To get an idea how small the canals are, imagine slicing a human hair in half lengthwise. The remaining half-strand of hair might fit snugly in the largest of the canals. The smallest of the canals are less than one-tenth that size, so small you would need a microscope to see them.
The canals can be small enough and curvy enough that some liquids or gases pass easily through them and others pass more slowly. This ability to distinguish among fluidic materials is useful for chemical-separation applications, the most common use of microfluidic devices.
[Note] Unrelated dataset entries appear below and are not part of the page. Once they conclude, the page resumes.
Lemma move_crossing (cfg : Settings) (p : Q * Q) (st : App) :
  MovingDrag st -> hasMoved (dragRef st) = false -> ~ withinThreshold cfg st p ->
  undoStack (handleCanvasMouseMove cfg p.1 p.2 st) = pushUndo (doc st) (undoStack st) /\
  hasMoved (dragRef (handleCanvasMouseMove cfg p.1 p.2 st)) = true.
Proof.
  intros [Hd Hkind] Hm Hw.
  assert (He : exceedsThreshold (displacement cfg st p).1 (displacement cfg st p).2 = true).
  { destruct (exceedsThreshold _ _) eqn:E; [reflexivity |].
    exfalso. apply Hw. now apply exceedsThreshold_false. }
  unfold displacement in He. simpl in He.
  unfold handleCanvasMouseMove. rewrite Hd.
  destruct Hkind as [[items Hmd] | (item & sel & Hi & Hs & Hl)].
  - rewrite Hmd. unfold multiDragMove.
    rewrite crossThreshold_crossing by assumption.
    destruct (multiDragUpdates _ _ _ _) as [[tu bu] vu].
    cbn [dragRef saveUndo setDragRef markMoved hasMoved]. gesture_kept.
  - destruct (multiDrag (dragRef st)) as [items |] eqn:Hmd.
    + unfold multiDragMove. rewrite crossThreshold_crossing by assumption.
      destruct (multiDragUpdates _ _ _ _) as [[tu bu] vu].
      cbn [dragRef saveUndo setDragRef markMoved hasMoved]. gesture_kept.
    + rewrite Hi, Hs. unfold singleDragMove. rewrite Hl.
      rewrite crossThreshold_crossing by assumption.
      cbn [dragRef saveUndo setDragRef markMoved hasMoved]. gesture_kept.
Qed.

Lemma moves_within_threshold (cfg : Settings) (ps : list (Q * Q)) (st : App) :
  hasMoved (dragRef st) = false -> Forall (withinThreshold cfg st) ps ->
  moves cfg ps st = st.
Proof.
  intros Hm Hall. unfold moves. induction Hall as [| p ps Hp _ IH]; [reflexivity |].
  simpl. rewrite move_within_threshold by assumption. exact IH.
Qed.

Lemma moves_after_moved (cfg : Settings) (ps : list (Q * Q)) (st : App) :
  hasMoved (dragRef st) = true -> undoStack (moves cfg ps st) = undoStack st.
Proof.
  unfold moves. revert st. induction ps as [| p ps IH]; intros st Hm; [reflexivity |].
  simpl. destruct (move_after_moved cfg p.1 p.2 st Hm) as [Hu Hm'].
  rewrite IH by assumption. exact Hu.
Qed.

Lemma moves_locked_drag (cfg : Settings) (ps : list (Q * Q)) (st : App) :
  LockedDrag st -> moves cfg ps st = st.
Proof.
  intros (Hd & Hmd & item & Hi & Hl). unfold moves.
  induction ps as [| p ps IH]; [reflexivity |]. simpl.
  replace (handleCanvasMouseMove cfg p.1 p.2 st) with st; [exact IH |].
  unfold handleCanvasMouseMove. rewrite Hd, Hmd, Hi.
  destruct (selectedItem st); [| reflexivity].
  unfold singleDragMove. now rewrite Hl.
Qed.

Example single_drag_moves_and_snaps :
  let st := moves grid1 [(203, 100)%Q; (233, 100)%Q] grabFree in
  (t_x <$> tables (doc st)) = [10%Q; 23%Q] /\ undoStack st = [floorPlan].
Proof. vm_compute. split; reflexivity. Qed.


Lemma grabFree_within : Forall (withinThreshold grid1 grabFree) [(203, 100)%Q].
Proof.
  repeat constructor; apply Qle_bool_iff; vm_compute; reflexivity.
Qed.

Lemma grabFree_MovingDrag : MovingDrag grabFree.
Proof.
  split; [reflexivity |]. right.
  exists (TableE freeTable), (TableE freeTable). repeat split; reflexivity.
Qed.

Lemma grabFree_crossing : ~ withinThreshold grid1 grabFree (230, 100)%Q.
Proof. intros [H _]. apply Qle_bool_iff in H. vm_compute in H. discriminate. Qed.



(** ** Locked entities *)

(** Dragged alone, a locked entity stays where it is: every pointer move
    of the gesture leaves the whole state unchanged. *)
Lemma single_drag_of_locked_entity_is_noop
    (cfg : Settings) (ps : list (Q * Q)) (st : App) (item : Entity) :
  dragging st = true -> multiDrag (dragRef st) = None ->
  dr_entity (dragRef st) = Some item -> e_locked item = true ->
  moves cfg ps st = st.
Proof. intros Hd Hmd Hi Hl. apply moves_locked_drag. red. eauto. Qed.
(** * MatrixMagic: the numerical linear-algebra core and its components

    A shallow embedding of [utils/matrixOperations.ts], of the
    algorithms that the calculator and animation components build on it
    ([solveByRREF], [solveByInverse], [matrixPower] and the other matrix
    functions, the characteristic polynomial, the traces of
    [InteractiveAnimations.tsx] and [StepByStepMode.tsx]), and of the
    state handlers of the panels and of the matrix editor.

    Numbers.  A TypeScript [number] is an IEEE double.  The embedding is
    parametric in the arithmetic: every function below is written against
    the class [Arith], which lists exactly the operations the source
    uses.  Three instances are given: IEEE doubles (primitive floats);
    exact rationals ([Qc]), on which runs are evaluated exactly; and the
    real numbers, for statements of exact arithmetic that need
    [Math.sqrt] and [Math.acos].  A general theorem holds for every
    arithmetic, or for every arithmetic with the laws it lists; a law
    that doubles satisfy is proved for them where it is used, and a
    theorem that needs exact arithmetic says so.

    Arrays.  A [Matrix] is [number[][]]: a list of rows.  Reading past
    the end of a row yields [undefined] in JavaScript, which arithmetic
    turns into [NaN]; the class has a field [nan] for that value.  Reading
    a property of [undefined] (for instance [matrix[0].length] on an empty
    matrix) raises a [TypeError].  Exceptions are modelled by the error
    monad [result].  The loops of the source index rows below
    [matrix.length] and columns below [matrix[0].length] only; on a
    rectangular matrix, which is what [isValidMatrix] accepts, every such
    access is in range, and the theorems are about those matrices.  In
    particular the row operations write cells that exist, and a write is
    the update of a list in place; an assignment past the end of a short
    row, which would lengthen it, does not occur.

    Mutation.  The first part treats arrays as values: an in-place update
    of the working copy becomes an update of a list.  The second part
    ([The store]) models the same operations on a store of array
    objects, where a matrix is an array of references to its rows, to
    settle which arrays an operation writes and what it returns. *)

From Stdlib Require Import Floats.
From Stdlib Require Import QArith Qcanon Qcabs Reals Lra Ring.
From stdpp Require Import base option list strings numbers.

Close Scope R_scope.
Close Scope float_scope.
Close Scope Qc_scope.
Close Scope Q_scope.
Set Warnings "-inexact-float".
Local Open Scope nat_scope.

(** ** Exceptions *)

Inductive exn : Type :=
| Error (msg : string)   (* [throw new Error(msg)] *)
| TypeError.             (* property read on [undefined] *)

Inductive result (A : Type) : Type :=
| Ok (a : A)
| Throw (e : exn).
Arguments Ok {A} a.
Arguments Throw {A} e.

(** Sequencing: an exception raised by [r] propagates. *)
Definition rbind {A B : Type} (r : result A) (f : A → result B) : result B :=
  match r with Ok a => f a | Throw e => Throw e end.

Notation "'let*' x := r 'in' k" := (rbind r (fun x => k))
  (at level 10, x name, r at level 100, k at level 200).

Definition is_ok {A} (r : result A) : bool :=
  match r with Ok _ => true | Throw _ => false end.

(** ** Arithmetic *)

Class Arith (num : Type) : Type := {
  zero : num;
  one : num;
  add : num → num → num;
  sub : num → num → num;
  mul : num → num → num;
  div : num → num → num;
  neg : num → num;
  nabs : num → num;            (* [Math.abs] *)
  ltb : num → num → bool;      (* [a < b]; [a > b] is [ltb b a] *)
  eqb : num → num → bool;      (* [a === b] *)
  of_Z : Z → num;              (* an integer literal or loop counter *)
  tol : num;                   (* the literal [1e-10] *)
  nan : num                    (* arithmetic on [undefined] *)
}.

(** The real-valued library calls of the vector module. *)
Class Trans (num : Type) : Type := {
  nsqrt : num → num;           (* [Math.sqrt] *)
  nacos : num → num;           (* [Math.acos] *)
  nmax : num → num → num;      (* [Math.max] *)
  nmin : num → num → num       (* [Math.min] *)
}.

(** [type Vector = number[]] and [type Matrix = number[][]] *)
Abbreviation Vector num := (list num) (only parsing).
Abbreviation Matrix num := (list (list num)) (only parsing).

Section Model.
Context {num : Type} `{Arith num}.

(** [gtb a b] is [a > b]. *)
Definition gtb (a b : num) : bool := ltb b a.

(** [Math.pow(-1, i)] for an array index [i]. *)
Definition pow_neg1 (i : nat) : num := if Nat.even i then one else neg one.

(** [row[j]] and [matrix[i][j]] on numbers. *)
Definition vget (row : list num) (j : nat) : num := default nan (row !! j).
Definition mget (matrix : Matrix num) (i j : nat) : num :=
  vget (default [] (matrix !! i)) j.

(** [for (let i = lo; i < hi; i++) body], threading the loop state. *)
Definition for_range {St : Type} (lo hi : nat) (body : nat → St → St) (s : St) : St :=
  foldl (fun s i => body i s) s (seq lo (hi - lo)).

(** *** Basic operations *)

Definition createMatrix (rows cols : nat) (fill : num) : Matrix num :=
  replicate rows (replicate cols fill).

Definition isValidMatrix (matrix : Matrix num) : bool :=
  match matrix with
  | [] => false
  | row0 :: _ => forallb (fun row => length row =? length row0) matrix
  end.

(** A matrix with [rows] rows, each of [cols] entries. *)
Definition dims (rows cols : nat) (matrix : Matrix num) : Prop :=
  length matrix = rows ∧ Forall (fun row => length row = cols) matrix.

(** [a.length !== b.length || a[0].length !== b[0].length]; the second
    disjunct is only evaluated when the first is false. *)
Definition same_dims (a b : Matrix num) : result bool :=
  if negb (length a =? length b) then Ok false
  else match a, b with
       | a0 :: _, b0 :: _ => Ok (length a0 =? length b0)
       | _, _ => Throw TypeError
       end.

Definition addMatrices (a b : Matrix num) : result (Matrix num) :=
  let* ok := same_dims a b in
  if ok then
    Ok (imap (fun i row => imap (fun j val => add val (mget b i j)) row) a)
  else Throw (Error "Matrices must have the same dimensions for addition"%string).

Definition subtractMatrices (a b : Matrix num) : result (Matrix num) :=
  let* ok := same_dims a b in
  if ok then
    Ok (imap (fun i row => imap (fun j val => sub val (mget b i j)) row) a)
  else Throw (Error "Matrices must have the same dimensions for subtraction"%string).

(** The triple loop accumulates [result[i][j] += a[i][k] * b[k][j]] from
    the fill value [0]; every cell is computed independently. *)
Definition multiplyMatrices (a b : Matrix num) : result (Matrix num) :=
  match a with
  | [] => Throw TypeError
  | a0 :: _ =>
    if negb (length a0 =? length b) then
      Throw (Error "Number of columns in first matrix must equal number of rows in second matrix"%string)
    else match b with
    | [] => Throw TypeError
    | b0 :: _ =>
      Ok (map (fun i =>
            map (fun j =>
              for_range 0 (length a0)
                (fun k acc => add acc (mul (mget a i k) (mget b k j))) zero)
              (seq 0 (length b0)))
            (seq 0 (length a)))
    end
  end.

Definition scalarMultiply (matrix : Matrix num) (scalar : num) : Matrix num :=
  map (fun row => map (fun val => mul val scalar) row) matrix.

Definition transpose (matrix : Matrix num) : result (Matrix num) :=
  match matrix with
  | [] => Throw TypeError
  | row0 :: _ =>
    Ok (map (fun colIndex => map (fun row => vget row colIndex) matrix)
            (seq 0 (length row0)))
  end.

(** *** Determinant *)

(** [matrix.slice(1).map(row => row.filter((_, j) => j !== i))] *)
Definition minor (matrix : Matrix num) (i : nat) : Matrix num :=
  map (fun row => delete i row) (tail matrix).

(** The recursion is on the number of rows; [fuel] bounds it. *)
Fixpoint det_fuel (fuel : nat) (matrix : Matrix num) : result num :=
  match matrix with
  | [] => Throw TypeError
  | row0 :: _ =>
    let n := length matrix in
    if negb (n =? length row0) then
      Throw (Error "Matrix must be square to calculate determinant"%string)
    else if n =? 1 then Ok (mget matrix 0 0)
    else if n =? 2 then
      Ok (sub (mul (mget matrix 0 0) (mget matrix 1 1))
              (mul (mget matrix 0 1) (mget matrix 1 0)))
    else match fuel with
    | 0 => Throw TypeError
    | S fuel' =>
      for_range 0 n
        (fun i acc =>
           let* det := acc in
           let* d := det_fuel fuel' (minor matrix i) in
           Ok (add det (mul (mul (mget matrix 0 i) (pow_neg1 i)) d)))
        (Ok zero)
    end
  end.

Definition determinant (matrix : Matrix num) : result num :=
  det_fuel (length matrix) matrix.

(** The cofactor expansion on a matrix given by its entries: [skip j c]
    is the column of the original that column [c] of the minor without
    column [j] comes from, [sumn] the left-to-right sum of the loop, and
    [detF n f] the expansion of an [n]-by-[n] matrix along its first
    row. *)
Definition skip (j c : nat) : nat := if c <? j then c else S c.

Fixpoint sumn (n : nat) (g : nat → num) : num :=
  match n with
  | 0 => zero
  | S n' => add (sumn n' g) (g n')
  end.

Fixpoint detF (n : nat) (f : nat → nat → num) : num :=
  match n with
  | 0 => one
  | S n' =>
    sumn (S n')
      (fun j => mul (mul (f 0 j) (pow_neg1 j))
                    (detF n' (fun r c => f (S r) (skip j c))))
  end.

(** *** Row reduction *)

(** The pivot search of [rref] and [gaussJordan]: starting from row
    [start], the first row with the largest magnitude in column [col]. *)
Definition find_pivot (result : Matrix num) (start rows col : nat) : nat :=
  for_range (start + 1) rows
    (fun i maxRow =>
       if gtb (nabs (mget result i col)) (nabs (mget result maxRow col))
       then i else maxRow)
    start.

(** [[result[i], result[j]] = [result[j], result[i]]] *)
Definition swap_rows (result : Matrix num) (i j : nat) : Matrix num :=
  <[j := default [] (result !! i)]> (<[i := default [] (result !! j)]> result).

(** [for (j < cols) result[r][j] /= pivot] *)
Definition scale_row (result : Matrix num) (r cols : nat) (pivot : num) : Matrix num :=
  for_range 0 cols
    (fun j res => <[r := <[j := div (mget res r j) pivot]> (default [] (res !! r))]> res)
    result.

(** [for (j < cols) result[i][j] -= factor * result[p][j]] *)
Definition sub_row (result : Matrix num) (i p cols : nat) (factor : num) : Matrix num :=
  for_range 0 cols
    (fun j res =>
       <[i := <[j := sub (mget res i j) (mul factor (mget res p j))]>
                (default [] (res !! i))]> res)
    result.

(** One iteration of the column loop of [rref] on the state
    [(result, pivotRow)]; the loop condition [pivotRow < rows] is part of
    the body. *)
Definition rref_col (rows cols col : nat) (st : Matrix num * nat) : Matrix num * nat :=
  let '(result, pivotRow) := st in
  if negb (pivotRow <? rows) then st
  else
    let maxRow := find_pivot result pivotRow rows col in
    if ltb (nabs (mget result maxRow col)) tol then st
    else
      let result := swap_rows result pivotRow maxRow in
      let pivot := mget result pivotRow col in
      let result := scale_row result pivotRow cols pivot in
      let result :=
        for_range 0 rows
          (fun i res =>
             if negb (i =? pivotRow) && gtb (nabs (mget res i col)) tol
             then sub_row res i pivotRow cols (mget res i col)
             else res)
          result in
      (result, pivotRow + 1).
(** * buscore-lighthouse: daily counters, report windows and request handling

    A shallow embedding of [src/index.ts] (the Worker's [fetch] and
    [scheduled] handlers with their helpers) and of the [metrics_daily]
    table of [migrations/0001_init.sql], followed by the properties the
    specification states about them and by further properties of the
    code. *)

From Stdlib Require Import ZArith Lia Bool String Ascii List.
From Stdlib Require Import Floats.SpecFloat.
From stdpp Require Import base option gmap strings list fin_maps pretty.

Local Open Scope Z_scope.

(** Exceptions a step of the Worker can raise. *)
Inductive exn :=
  | StorageError   (* a D1 statement rejected *)
  | RangeError     (* toISOString of an invalid Date *)
  | TypeError      (* fetch network failure, Response.redirect of an unparsable URL *)
  | SyntaxError    (* res.json() of a body that is not JSON *)
  | WebhookError.  (* new Error("Discord webhook returned ...") *)

(** ** The Date built-ins used by the Worker

    Time values are milliseconds since 1970-01-01T00:00:00Z.  The
    definitions follow the abstract operations of ECMA-262 (Day,
    DayFromYear, YearFromTime, MonthFromTime, DateFromTime, MakeDay,
    MakeDate, TimeClip), which is what [toISOString], [getUTCFullYear],
    [getUTCMonth], [getUTCDate], [setUTCDate] and [Date.UTC] are
    specified by. *)
Module JsDate.

Definition msPerDay : Z := 86400000.
Definition maxTime : Z := 8640000000000000.

Definition Day (t : Z) : Z := t / msPerDay.
Definition TimeWithinDay (t : Z) : Z := t mod msPerDay.
(** [v] when [v] is truthy and [typeof v === 'string']. *)
Definition nonEmptyString (v : option t) : option string :=
  match v with
  | Some (Str s) => if JS.truthy s then Some s else None
  | _ => None
  end.

End Json.

Module ImportedWorkout.
(** The workout record the importer builds. The optional fields are cast,
    not checked: they hold the JSON value as it was read. *)
Record t := mk {
  id : option string;
  date : string;
  type : string;
  name : string;
  description : Json.t;
  duration : option Json.t;
  distance : option Json.t;
  intensity : option Json.t;
  intervals : option Json.t;
  notes : option Json.t;
}.

Definition withId (w : t) (i : string) : t :=
  mk (Some i) (date w) (type w) (name w) (description w) (duration w)
     (distance w) (intensity w) (intervals w) (notes w).
End ImportedWorkout.

Module ImportedPlan.
Record t := mk {
  id : string;
  name : string;
  startDate : string;
  endDate : string;
  weeks : option Z;
  workouts : list ImportedWorkout.t;
  source : option string;
}.

Definition withSource (p : t) (s : string) : t :=
  mk (id p) (name p) (startDate p) (endDate p) (weeks p) (workouts p) (Some s).
End ImportedPlan.

Module JsonParser.

(** [{ valid: true, ... }] with its payload, or [{ valid: false, error }]. *)
Inductive Checked (A : Type) : Type :=
| Valid (a : A)
| Invalid (error : string).
Arguments Valid {A} a.
Arguments Invalid {A} error.

Definition valid {A} (c : Checked A) : bool :=
  match c with
  | Valid _ => true
  | Invalid _ => false
  end.

Record File := mkFile {
  file_name : string;
  file_type : string;
  file_size : Z;
  (** the text [FileReader] reads, [None] when reading fails *)
  file_text : option string;
}.

Definition endsWith (suffix s : string) : bool :=
  JS.startsWith (String.rev suffix) (String.rev s).

Definition validateJSONFile (file : File) : Checked unit :=
  if negb (endsWith ".json" (file_name file))
     && negb (bool_decide (file_type file = "application/json"))
  then Invalid "File must be a JSON file"
  else
    let maxSize := 5 * 1024 * 1024 in
    if maxSize <? file_size file
    then Invalid "JSON file must be less than 5MB"
    else Valid tt.

(** [/^\d{4}-\d{2}-\d{2}$/.test(s)] *)
Definition dateRegex (s : string) : bool := WorkoutValidator.iso8601Regex s.

Definition validTypes : list string := ["run"; "bike"; "swim"; "strength"; "rest"].
Definition validIntensities : list string := ["easy"; "moderate"; "hard"; "race"].
(** X7.  When the artifact is there and is read without error, the upload
    succeeds and the record stored under the new identifier holds the
    artifact's text as it was read, with the original file name and the
    upload path. *)
Theorem upload_stores_the_artifact_text file s u w1 w2 w3 c w4 :
  let file_id := UUID.str u in
  let path := upload_path file_id (filename file) in
  uuid4 (world s) = (u, w1) →
  open_wb_write path (data file) w1 = (Return (), w2) →
  Pipeline_run (pipeline_configs settings path) w2 = (Return (), w3) →
  os_path_exists (output_file_of path) w3 = true →
  open_r_read (output_file_of path) w3 = (Return c, w4) →
  upload_document settings file s =
    (Return (JObj [("message", JStr "Document uploaded and processed successfully");
                   ("document_id", JStr file_id)]),
     {| documents_db :=
          Dict.set file_id
            {| file_name := filename file; file_path := path; content := c |}
            (documents_db s);
        world := w4;
        calls := calls s ++
                 [Call_uuid4 u; Call_open_wb_write path (data file);
                  Call_Pipeline_run (pipeline_configs settings path);
                  Call_os_path_exists (output_file_of path);
                  Call_open_r_read (output_file_of path)] |}).
Proof.
  intros file_id path Hu Hw Hp Hex Hr. subst file_id path. unfold_handlers.
  rewrite Hu. simpl. rewrite Hw. simpl. rewrite Hp. simpl. rewrite Hex. simpl.
  rewrite Hr. simpl. rewrite <- !app_assoc. reflexivity.
Qed.

(** X8.  When the write of the uploaded bytes raises, the answer is an
    HTTP 500 whose detail is the text of that error, without a prefix; the
    pipeline is not run and the store is as it was. *)
Theorem upload_stops_at_a_failed_write file s u w1 e w2 :
  let path := upload_path (UUID.str u) (filename file) in
  uuid4 (world s) = (u, w1) →
  open_wb_write path (data file) w1 = (Raise e, w2) →
  upload_document settings file s =
    (Raise (HTTPException 500 (str_exn e)),
     {| documents_db := documents_db s;
        world := w2;
        calls := calls s ++
                 [Call_uuid4 u; Call_open_wb_write path (data file)] |}).
Proof.
  intros path Hu Hw. subst path. unfold_handlers.
  rewrite Hu. simpl. rewrite Hw. simpl. rewrite <- !app_assoc. reflexivity.
Qed.

(** X9.  When the artifact is there but reading it raises, the answer is an
    HTTP 500 whose detail is ["Error processing document: "] followed by
    the text of that error, and the store is as it was. *)
Theorem upload_fails_on_an_unreadable_artifact file s u w1 w2 w3 e w4 :
  let path := upload_path (UUID.str u) (filename file) in
  uuid4 (world s) = (u, w1) →
  open_wb_write path (data file) w1 = (Return (), w2) →
  Pipeline_run (pipeline_configs settings path) w2 = (Return (), w3) →
  os_path_exists (output_file_of path) w3 = true →
  open_r_read (output_file_of path) w3 = (Raise e, w4) →
  upload_document settings file s =
    (Raise (HTTPException 500 ("Error processing document: " +:+ str_exn e)),
     {| documents_db := documents_db s;
        world := w4;
        calls := calls s ++
                 [Call_uuid4 u; Call_open_wb_write path (data file);
                  Call_Pipeline_run (pipeline_configs settings path);
                  Call_os_path_exists (output_file_of path);
                  Call_open_r_read (output_file_of path)] |}).
Proof.
  intros path Hu Hw Hp Hex Hr. subst path. unfold_handlers.
  rewrite Hu. simpl. rewrite Hw. simpl. rewrite Hp. simpl. rewrite Hex. simpl.
  rewrite Hr. simpl. rewrite <- !app_assoc. reflexivity.
Qed.

(** X10.  A question about a stored document makes one call, to the
    generative model, with the prompt built from the stored content.  If
    the model returns a text, the answer carries the question, that text
    unchanged, and the stored file name; if the model raises, the answer is
    an HTTP 500 whose detail is ["Error processing query with Gemini: "]
    followed by the text of the error.  Either way the store is as it was. *)
Theorem ask_relays_the_model_answer q s doc :
  let prompt := prompt_of (content doc) (query q) in
  let after w' :=
    {| documents_db := documents_db s; world := w';
       calls := calls s ++ [Call_generate_content (model settings) prompt] |} in
  Dict.get (document_id q) (documents_db s) = Some doc →
  ask_question settings q s =
    match generate_content (model settings) prompt (world s) with
    | (Return text, w') =>
        (Return (JObj [("query", JStr (query q));
                       ("response", JStr text);
                       ("document", JStr (file_name doc))]),
         after w')
    | (Raise e, w') =>
        (Raise (HTTPException 500
                  ("Error processing query with Gemini: " +:+ str_exn e)),
         after w')
    end.
Proof.
  intros prompt after Hdoc. subst prompt after. unfold_handlers. simpl.
  unfold Dict.contains. rewrite Hdoc. simpl. rewrite Hdoc. simpl.
  destruct (generate_content (model settings) _ (world s)) as [[text|e] w'];
    simpl; rewrite ?Hdoc; reflexivity.
Qed.
Lemma Issue_str_rejects_non_string_items_labelled :
  Issue.__str__ Samples.str (Samples.labelled_issue (VInt 3)) = FormatTypeError.
Proof.
  apply (Issue_str_rejects_non_string_items Samples.str
           (Samples.labelled_issue (VInt 3)) "labels" [VStr "bug"; VInt 3] (VInt 3)).
  - apply list_elem_of_In. cbn. tauto.
  - reflexivity.
  - apply list_elem_of_In. cbn. tauto.
  - discriminate.
Defined.
(** A list of C strings in the order of [strcmp] is in lexicographic
    order. *)
Lemma StronglySorted_lexicographic (l : list string) :
  List.Forall c_string l ->
  StronglySorted id_le l ->
  StronglySorted (fun a b => String.compare a b <> Gt) l.
Proof.
  intros Hc Hs. induction Hs as [| x l Hs IH Hall]; constructor.
  - apply IH. apply List.Forall_inv_tail in Hc. exact Hc.
  - rewrite List.Forall_forall in Hall, Hc |- *. intros y Hy.
    apply id_le_lexicographic;
      [apply Hc; left; reflexivity | apply Hc; right; exact Hy |].
    apply Hall. exact Hy.
Qed.
Lemma other_slots_untouched_witness :
  _get_position "S" "X"
    (step Ex.long_open (5%Q, Signal Cases.open_short_other))
  = Some Ex.long_position /\
  _get_order "S" "X"
    (step Ex.long_open (5%Q, Signal Cases.open_short_other)) = None.
Proof.
  destruct (other_slots_untouched Ex.long_open 5
              (Signal Cases.open_short_other) "S" "X") as [Ho Hp].
  - vm_compute. discriminate.
  - rewrite Ho, Hp. split; vm_compute; reflexivity.
Defined.

(** X5. There is no cancellation: when a slot holds a pending order
    before a message and none after it, the message is a tick for that
    slot that filled this order, and the handler installed the position
    built from it. *)
Theorem pending_order_leaves_only_by_fill s now ev sid sym o :
  _get_order sid sym s = Some o ->
  _get_order sid sym (step s (now, ev)) = None ->
  exists data fill_price,
    ev = Candle data /\
    cdl_strategy_id data = sid /\ cdl_symbol data = sym /\
    fill_decision o data s = Ok (Some fill_price) s /\
    fills (effects_since s (step s (now, ev))) =
      [(sid, sym, new_position sid sym o data fill_price)].
Proof.
  intros Hbefore. unfold effects_since. step_cases s now ev;
    unfold _get_order in *; simpl; intros Hgone.
  - congruence.
  - rewrite get2_set2 in Hgone. destruct (decide _); congruence.
  - congruence.
  - rewrite (get2_pop2 _ _ _ _ _ _ Hd) in Hgone.
    destruct (decide _) as [[<- <-]|]; [|congruence].
    assert (order = o) as -> by congruence.
    exists data, fp. repeat split; try assumption.
    rewrite drop_app_length. reflexivity.
  - rewrite (get2_pop2 _ _ _ _ _ _ Hd) in Hgone.
    destruct (decide _) as [[<- <-]|]; [|congruence].
    assert (order = o) as -> by congruence.
    exists data, fp. repeat split; try assumption.
    rewrite drop_app_length. reflexivity.
  - congruence.
  - rewrite Ho in Hgone. congruence.
Qed.

Lemma pending_order_leaves_only_by_fill_witness :
  _get_order "S" "X" Ex.pending_market = Some (order_of_signal Ex.open_long)
  /\ _get_order "S" "X"
       (step Ex.pending_market (1%Q, Candle Ex.quiet_tick)) = None
  /\ exists data fill_price,
       Candle Ex.quiet_tick = Candle data /\
       fills (effects_since Ex.pending_market
                (step Ex.pending_market (1%Q, Candle Ex.quiet_tick))) =
       [("S", "X",
         new_position "S" "X" (order_of_signal Ex.open_long) data
           fill_price)].
Proof.
  assert (_get_order "S" "X" Ex.pending_market
          = Some (order_of_signal Ex.open_long)) as Ho
    by (vm_compute; reflexivity).
  assert (_get_order "S" "X"
            (step Ex.pending_market (1%Q, Candle Ex.quiet_tick)) = None)
    as Hgone by (vm_compute; reflexivity).
  split; [exact Ho|]. split; [exact Hgone|].
  destruct (pending_order_leaves_only_by_fill Ex.pending_market 1
              (Candle Ex.quiet_tick) "S" "X" _ Ho Hgone)
    as (data & fp & Hev & _ & _ & _ & Hfills).
  exists data, fp. split; assumption.
Defined.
The traditional method for creating canals on chips — called “trench and seal” — involves the careful joining of two pre-trenched wafers. But the intense heat required for bonding — up to 1,000°C — can damage other chip features, and the care necessary to remove contaminant particles from the two halves increases the difficulty and cost of manufacturing.
To make the Sandia canals, the researchers pattern a thin layer of photoresist on the wafer’s surface using a conventional photo mask and light, then develop away areas of the photoresist exposed to the light, leaving a network of photoresist ridges on the wafer’s surface that eventually becomes the canals’ interiors.
Next they heat the wafer to a relatively low 100°C for about 20 seconds, which causes the square-edged ridges to slump into a hemispherical shape. A 2-micron-thick film of silicon oxynitride is deposited over the rounded photoresist, and the entire wafer is soaked in an acetone bath until the remaining photoresist is dissolved, leaving hollow tunnels on the wafer’s surface.
The technique is 10 to 100 times faster than trench-and-seal techniques, says co-developer Carol Ashby, and the resulting tunnels are virtually indestructible.
A range of new applications
Ultimately the technique could bring better detectors for air or water pollutants or for chem-bio warfare agents (one goal of Sandia’s “microchem-lab-on-a-chip” development program), because the low-temperature processing might allow fragile organic materials with useful properties to be integrated into the microfluidic devices, says Terry Michalske of Sandia’s Biomolecular Materials and Interfaces Department.
Canal networks also could be used to separate and analyze DNA for crime-scene forensics, or proteins for biomedical research that seeks to understand human responses to toxins or diseases. In the pharmaceutical industry, such devices could help develop better drugs by analyzing responses of hundreds of proteins simultaneously.
“You could envision an elaborate microfluidic network on a chip that sorts, detects, and identifies individual chemicals or proteins,” Michalske says.
Microfluidic channels might be embedded with electronic controls, micromachines, or novel materials to create an electrokinetic pump or tiny valves or filters. They could deliver cooling fluids to hot spots on today’s tightly packed microchips. Or they might help create on-chip insulators that reduce electrical cross-talk.
“We’re now just beginning to think about all the potential applications for microfluidic devices using this technique,” he says.
The Sandia researchers are now working to integrate the new canals with other microelectronic and micromechanical features.